No doubt this is true, and far truer when these women were writing than it is now. Thankfully, however, there is the charming counterexample of Agatha Christie, mistress, it emerges, not only of murder mysteries but of multitasking. As Michael Dirda pointed out earlier this year, in his review of a collection of Christie's notebooks, the "cheap school-exercise books" in which she plotted her works: "Christie's notebooks are only partly work-related. She also used them to scribble down shopping lists and telephone numbers or to remind herself of a hair-dressing appointment. But turn a page and suddenly you will find 'Nitro benzene—point is—it sinks to bottom of glass—woman takes sip from it—then gives it to husband. ' " Dirda quotes the book's creator and the notebooks' interpreter, John Curran, who noted that: "The plotting of the latest Poirot novel can be interrupted by a poem written for [daughter] Rosalind's birthday; a page headed, optimistically, 'Things to do' is sandwiched between the latest Marple and an unfinished stage play."

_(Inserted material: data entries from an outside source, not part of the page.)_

(* ===== verification/PropsNet.v ===== *)
(** Theorems about sockets, full-buffer transfers and the handshake. *)

From S2P Require Import Prelude Stats Sys Only Kernel Platforms NetUtils Samples.

Section Net.
Context {P : Platform} {L : KernelLaws P}.

(** C13: the handshake arrives: when the peer's stream begins with the five bytes
    that [send_handshake] writes, [recv_handshake] returns the same direction and
    duration, however the stream is cut into reads and however often a read would
    block. *)
Theorem handshake_arrives fd rest {reverse d} {D : Delivers P fd (handshake_bytes reverse d ++ rest)}
    fuel w :
  0 <= d < 2 ^ 32 -> received fd (hist w) = [] -> (11 < fuel)%nat ->
  exists w', recv_handshake fuel fd w = Ret (Some (reverse, d)) w'.
Proof.
  intros Hd Hr Hf.
  destruct (wp_total_run _ _ _ (recv_handshake_delivers fd _ fuel reverse d rest w eq_refl Hd Hr Hf))
    as (r & w' & Hrun & ->). eauto.
Qed.

(** C14: [send_all] hands the buffer to the kernel in order: whenever it returns, all of
    the buffer was taken if it returns [true], and a proper prefix of it if it returns
    [false], across short sends, blocking and interruptions.  With a finite timeout, for
    which every [poll] comes back, it does return once the kernel has told at most [K]
    sends to try again. *)
Theorem send_all_delivers fuel fd buf timeout_ms w :
  (forall ok w', send_all fuel fd buf timeout_ms w = Ret ok w' ->
     if ok : bool then sent fd (hist w') = sent fd (hist w) ++ buf
     else exists k, (k < length buf)%nat /\ sent fd (hist w') = sent fd (hist w) ++ take k buf) /\
  (forall K, SendProgress P K -> 0 <= timeout_ms -> (length buf + K < fuel)%nat ->
     exists ok w', send_all fuel fd buf timeout_ms w = Ret ok w').
Proof.
  split.
  - intros ok w' Hrun. exact (wp_run partial _ _ _ _ _ (send_all_sound partial fuel fd buf timeout_ms w
      (or_introl I)) Hrun).
  - intros K SD _ Hf. destruct (wp_total_run _ _ _ (send_all_sound total fuel fd buf timeout_ms w
      (or_intror (ex_intro _ K (conj SD Hf))))) as (ok & w' & Hrun & _). eauto.
Qed.

(** C15: what [recv_all] returns is exactly the next [len] bytes of the stream, and
    nothing beyond them was read. *)
Theorem recv_all_exact fuel fd len timeout_ms w buf w' :
  0 <= len -> recv_all fuel fd len timeout_ms w = Ret (Some buf) w' ->
  Z.of_nat (length buf) = len /\ received fd (hist w') = received fd (hist w) ++ buf.
Proof. intros Hlen Hrun. exact (wp_run _ _ _ _ _ _ (recv_all_sound fuel fd len timeout_ms w Hlen) Hrun). Qed.

(** C16: a client socket is connected and new, or -1 is returned and the descriptor
    that was opened on the way is closed again: no error path leaks one. *)
Theorem client_socket_no_leak host port is_udp zero_copy seg local_port w :
  exists fd w', create_client_socket host port is_udp zero_copy seg local_port w = Ret fd w' /\
    new_fd_or_none w fd w'.
Proof.
  apply (wp_total_run (create_client_socket _ _ _ _ _ _) (new_fd_or_none w)),
    create_client_socket_new.
Qed.

(** C17: the same for the listening socket. *)
Theorem listen_socket_no_leak ip port is_udp zero_copy seg w :
  exists fd w', create_listen_socket ip port is_udp zero_copy seg w = Ret fd w' /\
    new_fd_or_none w fd w'.
Proof.
  apply (wp_total_run (create_listen_socket _ _ _ _ _) (new_fd_or_none w)),
    create_listen_socket_new.
Qed.
End Net.

(** * Witnesses *)

(** A peer whose bytes arrive two at a time, only after a poll. *)
Definition trickle_script (stream : list Z) : script := {|
  sc_stop _ := true; sc_now _ := 0; sc_cqes _ := []; sc_sqe _ := true; sc_socket _ := 3;
  sc_recv t fd _ :=
    if polled_in fd t then inr (take 2 (drop (length (received fd t)) stream)) else inl EAGAIN;
  sc_cq_size := 16; sc_other := 1
|}.

Lemma trickle_delivers stream fd : Delivers (scripted (trickle_script stream)) fd stream.
Proof.
  split; [|done]. intros t n Hn [rest Hr] Hne. cbn. destruct (polled_in fd t); [|done].
  remember (received fd t) as got. rewrite Hr, drop_app_length.
  destruct rest as [|x rest]; [by rewrite app_nil_r in Hr|].
  destruct (Z.to_nat n) as [|k] eqn:Hk; [lia|]. cbn. split; [done|].
  apply prefix_app, prefix_cons. rewrite take_take. exists (drop (k `min` 1) rest).
  by rewrite take_drop.
Qed.

Lemma handshake_arrives_witness :
  exists w', recv_handshake (P := scripted (trickle_script (handshake_bytes true 300 ++ [7; 8]))) 20 3
               start_world = Ret (Some (true, 300)) w'.
Proof.
  pose proof (trickle_delivers (handshake_bytes true 300 ++ [7; 8]) 3) as D.
  apply (handshake_arrives (P := scripted (trickle_script (handshake_bytes true 300 ++ [7; 8]))) 3
    [7; 8]).
  - lia.
  - reflexivity.
  - lia.
Defined.

(** A sender whose first two sends would block. *)
Definition slow_sender : Platform := {|
  answer t c :=
    match c return resp c with
    | Send _ data => if (send_stalls t <? 2)%nat then inl EAGAIN else inr (Z.min 3 (Z.of_nat (length data)))
    | c => answer (Platform := sample 10) t c
    end;
  io_uring_buf_ring_mask n := n - 1;
  address_of_local _ := 0
|}.

Lemma slow_sender_bounds : KernelLaws slow_sender.
Proof.
  destruct (sample_laws 10) as [H1 H2 H3 H4 H5 H6 H7]. split; try done.
  intros t fd data n. cbn [answer slow_sender]. destruct (_ <? _)%nat; [done|]. intros [= <-]. lia.
Qed.

Lemma slow_sender_progress : SendProgress slow_sender 2.
Proof. split. intros t fd data Ht. cbn [answer slow_sender]. by rewrite (proj2 (Nat.ltb_ge _ _) Ht). Qed.

Lemma send_all_delivers_witness :
  exists ok w', send_all (P := slow_sender) 20 3 (handshake_bytes true 300) 5000 start_world =
      Ret ok w' /\
    if ok : bool then sent 3 (hist w') = sent 3 (hist start_world) ++ handshake_bytes true 300
    else exists k, (k < length (handshake_bytes true 300))%nat /\
         sent 3 (hist w') = sent 3 (hist start_world) ++ take k (handshake_bytes true 300).
Proof.
  destruct (send_all_delivers (P := slow_sender) (L := slow_sender_bounds) 20 3
    (handshake_bytes true 300) 5000 start_world) as [Hsound Hends].
  destruct (Hends 2%nat slow_sender_progress) as (ok & w' & Hrun); [lia|cbn; lia|].
  exists ok, w'. split; [exact Hrun|]. exact (Hsound ok w' Hrun).
Defined.

Lemma recv_all_exact_witness :
  let P := scripted (trickle_script [1; 2; 3; 4; 5; 6]) in
  exists w', recv_all (P := P) 20 3 5 5000 start_world = Ret (Some [1; 2; 3; 4; 5]) w' /\
    Z.of_nat (length [1; 2; 3; 4; 5]) = 5 /\
    received 3 (hist w') = received 3 (hist start_world) ++ [1; 2; 3; 4; 5].
Proof.
  cbn zeta. eexists. split; [vm_compute; reflexivity|].
  apply (recv_all_exact (P := scripted (trickle_script [1; 2; 3; 4; 5; 6])) 20 3 5 5000 start_world
    [1; 2; 3; 4; 5]).
  - lia.
  - vm_compute. reflexivity.
Defined.

Lemma client_socket_no_leak_witness :
  exists fd w', create_client_socket (P := sample 10) "localhost" 5201 false true 1472 0 open_world =
      Ret fd w' /\ new_fd_or_none open_world fd w'.
Proof. apply (client_socket_no_leak (P := sample 10)). Defined.

Lemma listen_socket_no_leak_witness :
  exists fd w', create_listen_socket (P := sample 10) "0.0.0.0" 5201 false false 1472 open_world =
      Ret fd w' /\ new_fd_or_none open_world fd w'.
Proof. apply (listen_socket_no_leak (P := sample 10)). Defined.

Now, whenever I contemplate the chaos of little notebooks I keep here and there—scribblings from some interview, combined with grocery lists and the title of some movie I mean to order for the kids from Netflix, not to mention, probably, some mashed crumbs that have left a greasy shadow on the paper—I think about Dame Agatha, planning a daughter's party while plotting the perfect poison, and feel that perhaps it can, after all, be done—all of it.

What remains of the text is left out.